When many Americans think of El Salvador, their first thought is of the civil war that ended 23 years ago or an earthquake they think they heard about on the news. El Salvador is often forgotten in the competition for vacation time because of the popularity of Cancun or nearby Costa Rica. Those destinations arguably have been developed much more, but if you’re looking to try someplace a little off the tourist grid, El Salvador might fit the bill.
As soon as you arrive in the airport you will notice the greenery of the rich soil and volcanoes dotted in the horizon. The capital is a little chaotic with never ending traffic and confusing streets, but once you are out of the city, El Salvador doesn’t disappoint. Less than an hour drive away, you can reach the country’s “double volcano”. It’s a volcano inside a volcano which sounds a little more exciting than it really is. Once you’re at the rim of the main crater, the baby volcano resembles a sand dune with a hole in the middle. The hike is not long, but the flora is beautiful. The higher altitude feels like someone set the air conditioning at the perfect setting. The park is full of wandering trails and picnic spots and is a great stop to unwind after battling traffic in San Salvador.
Salvador only has one UNESCO world heritage site and it’s called Joya de Ceren. Billed as the Pompeii of the Americas, it’s definitely worth a look. In reality, the only similarity between Pompeii and it’s American counterpart is the fact that it was covered by a volcano and essentially frozen in time. Because the city was covered in ash, it was preserved to the point that archaeologists can determine exactly what the natives were eating and doing at the moment of the disaster.
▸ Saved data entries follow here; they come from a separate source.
(** [cache.Store(s, &KlineCacheEntry{Klines: klines, ReceivedAt:
    time.Now()})] for candles just pulled, when there are any. *)
Definition storePulled (m : WSMonitor) (ref : mapRef) (s : string)
    (pulled : list Kline) (spare : nat) (now : Time) : WSMonitor :=
  if (0 <? length pulled)%nat then
    let '(h1, a) := alloc (mem m) (pulled ++ replicate spare zeroKline) in
    Store (with_mem m h1) ref s
      {| Klines := {| arr := a; off := 0; len := length pulled |}; ReceivedAt := now |}
  else m.

(** The body of the goroutine that [initializeHistoricalData] starts for
    one symbol: pull and store the 3m candles, then the 4h candles; a
    failed pull ends it. *)
Definition seedHistorical (m : WSMonitor) (s : string) (now : Time) : WSMonitor :=
  match apiGetKlines now s "3m" 100 with
  | inr _ => m
  | inl (klines, spare) =>
    let m1 := storePulled m Map3m s klines spare now in
    match apiGetKlines now s "4h" 100 with
    | inr _ => m1
    | inl (klines4h, spare4h) => storePulled m1 Map4h s klines4h spare4h now
    end
  end.

(** The operations that write the cache maps: the initial seeding of a
    symbol, a tick delivered by a consumer goroutine, and a read. *)
Inductive op : Type :=
| Seed (symbol : string) (now : Time)
| Tick (symbol : string) (wsData : KlineWSData) (_time : string) (now : Time)
| Read (symbol duration : string) (now : Time).

Definition apply_op (m : WSMonitor) (o : op) : WSMonitor :=
  match o with
  | Seed symbol now => seedHistorical m symbol now
  | Tick symbol wsData _time now => processKlineUpdate m symbol wsData _time now
  | Read symbol duration now => (GetCurrentKlines m symbol duration now).1.2
  end.

Definition apply_ops (m : WSMonitor) (ops : list op) : WSMonitor :=
  foldl apply_op m ops.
There’s no giant pyramids or impressive buildings, but the wealth of historical information uncovered at this site has had a great influence over our knowledge of the people of this era. Nearby San Andres and Tazumal have more of a Mayan city look that you might be expecting.
Nearby Lake Coatepeque is a little gem tucked away in the volcanic crater of Santa Ana. It’s a great stop along the Panoramic Highway on the way to the Ruta de Flores, considered to be two of Salvador’s most scenic drives. Every restaurant along the rim of the crater has an amazing view of the lake and the picturesque town surrounding it. It’s no wonder that many locals use this lake as a getaway on the weekend or summer. You can rent a boat or a lake house if you’d like to stay for a few days.
One of Salvador’s biggest draws is the surfing area near La Liberdad. There are a dozen small villages that offer surfing lessons, accommodation and fun restaurants on the beach. It’s easy to spot Punta Roca, which translates into “rock point” because of the giant boulder jutting out of the ocean. The waves next to this natural surfing landmark are considered to be some of the best in the country. If you’re not a surfer, you can still enjoy the vibe of this sleepy little town that is non-touristy, but still has the facilities to give travelers what they need. There’s great seafood including the El Salvadorian favorite, black clams called “conchas” by the locals. They’re served immediately after prying them open. They’re so “fresh” that they wriggle when you squeeze lemon on them.If you can get past that, you’re in for an interesting treat. Every menu also includes pupusas, which is the most popular dish in the country. It may not sound delicious with a name like “pupusa”, but these thick corn tortillas filled with cheese, beans or other fillings are inexpensive, filling and can be quite yummy.
El Salvador might not be on the top of your list, but this underrated country packs a lot in a small amount of space and the Salvadorians couldn’t be more friendly and hospitable. If you collect countries, you can always use it as a stopover for a day or two with their national carrier, TACA airlines. Want to learn how to surf? This might be the perfect place to cross that off your bucket list.